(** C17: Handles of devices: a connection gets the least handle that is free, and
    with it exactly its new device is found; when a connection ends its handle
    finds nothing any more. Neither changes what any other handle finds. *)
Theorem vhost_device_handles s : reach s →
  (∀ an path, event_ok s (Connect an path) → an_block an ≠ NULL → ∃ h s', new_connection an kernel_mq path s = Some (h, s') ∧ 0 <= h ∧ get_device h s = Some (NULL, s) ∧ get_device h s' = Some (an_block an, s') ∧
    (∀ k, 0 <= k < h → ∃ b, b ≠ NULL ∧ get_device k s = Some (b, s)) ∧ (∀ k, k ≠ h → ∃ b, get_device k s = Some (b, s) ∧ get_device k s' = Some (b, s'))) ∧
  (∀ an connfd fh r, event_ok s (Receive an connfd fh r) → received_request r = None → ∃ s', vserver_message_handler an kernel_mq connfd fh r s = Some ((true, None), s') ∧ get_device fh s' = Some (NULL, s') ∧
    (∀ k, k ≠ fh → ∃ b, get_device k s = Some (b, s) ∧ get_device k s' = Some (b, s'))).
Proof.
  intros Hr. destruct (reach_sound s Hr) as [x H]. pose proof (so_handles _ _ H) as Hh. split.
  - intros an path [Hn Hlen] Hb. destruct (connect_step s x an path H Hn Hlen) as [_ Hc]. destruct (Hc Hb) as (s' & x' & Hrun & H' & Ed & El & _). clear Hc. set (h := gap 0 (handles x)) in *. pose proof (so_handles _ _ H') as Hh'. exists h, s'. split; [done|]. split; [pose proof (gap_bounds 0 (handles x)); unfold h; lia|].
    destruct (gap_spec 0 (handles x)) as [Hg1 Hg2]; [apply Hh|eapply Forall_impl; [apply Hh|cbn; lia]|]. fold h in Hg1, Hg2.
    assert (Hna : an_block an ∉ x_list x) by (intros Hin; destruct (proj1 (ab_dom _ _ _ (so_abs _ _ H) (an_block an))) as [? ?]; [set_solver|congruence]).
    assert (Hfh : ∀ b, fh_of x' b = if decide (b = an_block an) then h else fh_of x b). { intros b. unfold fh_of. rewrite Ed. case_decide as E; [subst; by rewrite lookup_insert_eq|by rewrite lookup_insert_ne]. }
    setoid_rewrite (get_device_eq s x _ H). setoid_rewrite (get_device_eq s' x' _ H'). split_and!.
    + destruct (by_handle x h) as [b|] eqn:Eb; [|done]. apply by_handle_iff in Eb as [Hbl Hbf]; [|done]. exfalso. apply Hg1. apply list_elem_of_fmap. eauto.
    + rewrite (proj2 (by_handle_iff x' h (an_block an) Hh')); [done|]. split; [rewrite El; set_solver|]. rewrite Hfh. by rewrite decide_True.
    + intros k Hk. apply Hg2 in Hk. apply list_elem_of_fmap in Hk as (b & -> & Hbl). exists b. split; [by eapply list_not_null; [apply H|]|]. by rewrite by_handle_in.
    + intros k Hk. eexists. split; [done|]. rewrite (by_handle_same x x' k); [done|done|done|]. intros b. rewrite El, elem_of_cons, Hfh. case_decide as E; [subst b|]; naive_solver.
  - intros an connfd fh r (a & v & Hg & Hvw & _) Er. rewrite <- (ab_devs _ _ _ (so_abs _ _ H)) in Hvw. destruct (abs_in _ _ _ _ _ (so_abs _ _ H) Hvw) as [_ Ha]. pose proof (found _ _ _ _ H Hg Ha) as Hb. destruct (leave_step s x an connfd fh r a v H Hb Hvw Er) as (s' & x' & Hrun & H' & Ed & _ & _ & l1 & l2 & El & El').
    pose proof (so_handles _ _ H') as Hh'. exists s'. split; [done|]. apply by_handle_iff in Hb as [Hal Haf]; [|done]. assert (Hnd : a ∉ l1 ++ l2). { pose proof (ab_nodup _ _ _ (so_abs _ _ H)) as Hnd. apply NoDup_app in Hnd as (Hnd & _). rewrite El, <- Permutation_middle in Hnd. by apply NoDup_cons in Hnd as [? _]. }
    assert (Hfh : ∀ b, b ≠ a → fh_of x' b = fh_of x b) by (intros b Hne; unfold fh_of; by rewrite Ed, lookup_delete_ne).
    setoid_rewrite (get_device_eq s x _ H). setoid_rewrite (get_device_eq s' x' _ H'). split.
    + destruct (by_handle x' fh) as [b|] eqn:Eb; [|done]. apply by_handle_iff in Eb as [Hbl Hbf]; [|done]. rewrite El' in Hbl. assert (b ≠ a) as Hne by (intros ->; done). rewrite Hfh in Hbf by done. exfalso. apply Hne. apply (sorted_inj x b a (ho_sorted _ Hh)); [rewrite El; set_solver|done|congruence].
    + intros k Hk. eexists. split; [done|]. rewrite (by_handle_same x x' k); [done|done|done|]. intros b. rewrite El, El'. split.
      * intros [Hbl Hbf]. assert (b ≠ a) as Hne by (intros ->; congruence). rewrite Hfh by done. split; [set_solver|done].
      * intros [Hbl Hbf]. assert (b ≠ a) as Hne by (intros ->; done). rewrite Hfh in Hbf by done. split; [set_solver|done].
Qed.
┄┄┄┄┄┄┄┄┄┄
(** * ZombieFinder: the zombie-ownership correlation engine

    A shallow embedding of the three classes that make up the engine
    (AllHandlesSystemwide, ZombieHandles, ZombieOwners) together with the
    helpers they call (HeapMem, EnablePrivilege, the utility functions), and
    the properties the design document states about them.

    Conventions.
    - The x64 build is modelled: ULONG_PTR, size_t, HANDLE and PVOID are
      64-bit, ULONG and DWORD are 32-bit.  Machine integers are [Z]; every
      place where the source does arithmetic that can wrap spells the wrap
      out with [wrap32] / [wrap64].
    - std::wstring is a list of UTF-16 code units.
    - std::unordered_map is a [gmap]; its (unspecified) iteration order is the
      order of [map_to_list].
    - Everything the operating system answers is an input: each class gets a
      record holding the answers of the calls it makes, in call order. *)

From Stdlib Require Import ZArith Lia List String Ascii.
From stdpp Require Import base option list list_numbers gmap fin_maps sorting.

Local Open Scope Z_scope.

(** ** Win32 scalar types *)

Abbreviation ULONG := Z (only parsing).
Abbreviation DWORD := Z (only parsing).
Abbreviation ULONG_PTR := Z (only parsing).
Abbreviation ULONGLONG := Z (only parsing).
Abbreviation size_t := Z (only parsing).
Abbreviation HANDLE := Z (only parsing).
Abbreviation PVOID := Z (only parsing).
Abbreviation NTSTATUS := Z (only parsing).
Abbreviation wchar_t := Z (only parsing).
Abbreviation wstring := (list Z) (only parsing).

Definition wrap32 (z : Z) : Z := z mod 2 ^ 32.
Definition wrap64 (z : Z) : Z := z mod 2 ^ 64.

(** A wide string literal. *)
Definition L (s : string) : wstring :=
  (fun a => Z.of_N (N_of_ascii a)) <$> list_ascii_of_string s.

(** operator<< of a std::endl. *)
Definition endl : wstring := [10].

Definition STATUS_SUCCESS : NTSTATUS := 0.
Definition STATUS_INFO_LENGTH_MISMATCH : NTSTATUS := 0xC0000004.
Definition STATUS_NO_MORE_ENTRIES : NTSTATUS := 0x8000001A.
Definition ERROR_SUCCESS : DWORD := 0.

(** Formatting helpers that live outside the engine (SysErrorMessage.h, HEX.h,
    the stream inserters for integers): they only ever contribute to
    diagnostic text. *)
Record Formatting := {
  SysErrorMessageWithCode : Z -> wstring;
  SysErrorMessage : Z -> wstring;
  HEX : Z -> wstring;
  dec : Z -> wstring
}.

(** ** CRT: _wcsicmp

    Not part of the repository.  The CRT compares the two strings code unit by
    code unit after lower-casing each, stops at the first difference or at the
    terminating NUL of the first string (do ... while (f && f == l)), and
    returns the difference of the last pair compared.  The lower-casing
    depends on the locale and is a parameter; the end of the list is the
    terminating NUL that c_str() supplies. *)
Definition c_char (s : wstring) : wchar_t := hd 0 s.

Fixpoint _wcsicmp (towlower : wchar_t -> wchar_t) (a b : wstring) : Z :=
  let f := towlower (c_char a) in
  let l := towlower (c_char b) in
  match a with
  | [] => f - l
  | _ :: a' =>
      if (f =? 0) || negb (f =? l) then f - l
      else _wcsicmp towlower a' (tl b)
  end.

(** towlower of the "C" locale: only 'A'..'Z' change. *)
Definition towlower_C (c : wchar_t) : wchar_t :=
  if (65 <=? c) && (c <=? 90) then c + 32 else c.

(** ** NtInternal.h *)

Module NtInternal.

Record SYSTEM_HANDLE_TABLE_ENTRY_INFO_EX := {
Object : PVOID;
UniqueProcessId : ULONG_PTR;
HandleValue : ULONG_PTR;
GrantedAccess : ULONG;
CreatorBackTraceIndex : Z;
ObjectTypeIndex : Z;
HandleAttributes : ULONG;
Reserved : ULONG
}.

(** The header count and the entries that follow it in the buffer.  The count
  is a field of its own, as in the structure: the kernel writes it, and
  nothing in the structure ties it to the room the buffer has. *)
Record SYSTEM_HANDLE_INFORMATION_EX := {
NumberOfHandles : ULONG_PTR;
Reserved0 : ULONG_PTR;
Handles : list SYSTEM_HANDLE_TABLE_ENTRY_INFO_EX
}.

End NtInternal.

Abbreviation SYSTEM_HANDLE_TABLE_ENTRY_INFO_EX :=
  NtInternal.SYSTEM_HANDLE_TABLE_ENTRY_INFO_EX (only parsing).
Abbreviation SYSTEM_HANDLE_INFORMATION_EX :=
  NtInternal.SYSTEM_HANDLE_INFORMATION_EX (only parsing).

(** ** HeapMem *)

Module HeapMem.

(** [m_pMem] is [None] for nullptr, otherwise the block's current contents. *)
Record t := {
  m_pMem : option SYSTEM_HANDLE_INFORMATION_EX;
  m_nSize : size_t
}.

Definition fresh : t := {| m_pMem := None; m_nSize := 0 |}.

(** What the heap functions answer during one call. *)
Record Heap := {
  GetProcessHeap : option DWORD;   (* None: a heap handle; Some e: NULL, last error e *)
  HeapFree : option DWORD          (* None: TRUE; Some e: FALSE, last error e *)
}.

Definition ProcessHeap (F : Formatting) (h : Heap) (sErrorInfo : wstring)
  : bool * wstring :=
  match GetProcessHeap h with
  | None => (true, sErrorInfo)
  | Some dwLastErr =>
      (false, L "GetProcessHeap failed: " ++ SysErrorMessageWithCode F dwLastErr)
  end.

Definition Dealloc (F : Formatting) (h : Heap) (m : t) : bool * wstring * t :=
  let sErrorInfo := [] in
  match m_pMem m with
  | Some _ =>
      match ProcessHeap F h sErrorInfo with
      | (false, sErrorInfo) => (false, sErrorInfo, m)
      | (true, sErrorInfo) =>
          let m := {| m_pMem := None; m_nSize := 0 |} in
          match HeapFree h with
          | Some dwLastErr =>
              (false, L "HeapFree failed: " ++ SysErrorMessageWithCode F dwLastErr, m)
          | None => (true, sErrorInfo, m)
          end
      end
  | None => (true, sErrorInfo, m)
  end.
┄┄┄┄┄┄┄┄┄┄
**Your goal**
Reproduce verbatim only the segment of the listing bounded by the line containing "terminating NUL of" and the line containing "GetProcessHeap : option", with both boundary lines included.

**Exercise response**
    terminating NUL of the first string (do ... while (f && f == l)), and
    returns the difference of the last pair compared.  The lower-casing
    depends on the locale and is a parameter; the end of the list is the
    terminating NUL that c_str() supplies. *)
Definition c_char (s : wstring) : wchar_t := hd 0 s.

Fixpoint _wcsicmp (towlower : wchar_t -> wchar_t) (a b : wstring) : Z :=
  let f := towlower (c_char a) in
  let l := towlower (c_char b) in
  match a with
  | [] => f - l
  | _ :: a' =>
      if (f =? 0) || negb (f =? l) then f - l
      else _wcsicmp towlower a' (tl b)
  end.

(** towlower of the "C" locale: only 'A'..'Z' change. *)
Definition towlower_C (c : wchar_t) : wchar_t :=
  if (65 <=? c) && (c <=? 90) then c + 32 else c.

(** ** NtInternal.h *)

Module NtInternal.

Record SYSTEM_HANDLE_TABLE_ENTRY_INFO_EX := {
Object : PVOID;
UniqueProcessId : ULONG_PTR;
HandleValue : ULONG_PTR;
GrantedAccess : ULONG;
CreatorBackTraceIndex : Z;
ObjectTypeIndex : Z;
HandleAttributes : ULONG;
Reserved : ULONG
}.

(** The header count and the entries that follow it in the buffer.  The count
  is a field of its own, as in the structure: the kernel writes it, and
  nothing in the structure ties it to the room the buffer has. *)
Record SYSTEM_HANDLE_INFORMATION_EX := {
NumberOfHandles : ULONG_PTR;
Reserved0 : ULONG_PTR;
Handles : list SYSTEM_HANDLE_TABLE_ENTRY_INFO_EX
}.

End NtInternal.

Abbreviation SYSTEM_HANDLE_TABLE_ENTRY_INFO_EX :=
  NtInternal.SYSTEM_HANDLE_TABLE_ENTRY_INFO_EX (only parsing).
Abbreviation SYSTEM_HANDLE_INFORMATION_EX :=
  NtInternal.SYSTEM_HANDLE_INFORMATION_EX (only parsing).

(** ** HeapMem *)

Module HeapMem.

(** [m_pMem] is [None] for nullptr, otherwise the block's current contents. *)
Record t := {
  m_pMem : option SYSTEM_HANDLE_INFORMATION_EX;
  m_nSize : size_t
}.

Definition fresh : t := {| m_pMem := None; m_nSize := 0 |}.

(** What the heap functions answer during one call. *)
Record Heap := {
  GetProcessHeap : option DWORD;   (* None: a heap handle; Some e: NULL, last error e *)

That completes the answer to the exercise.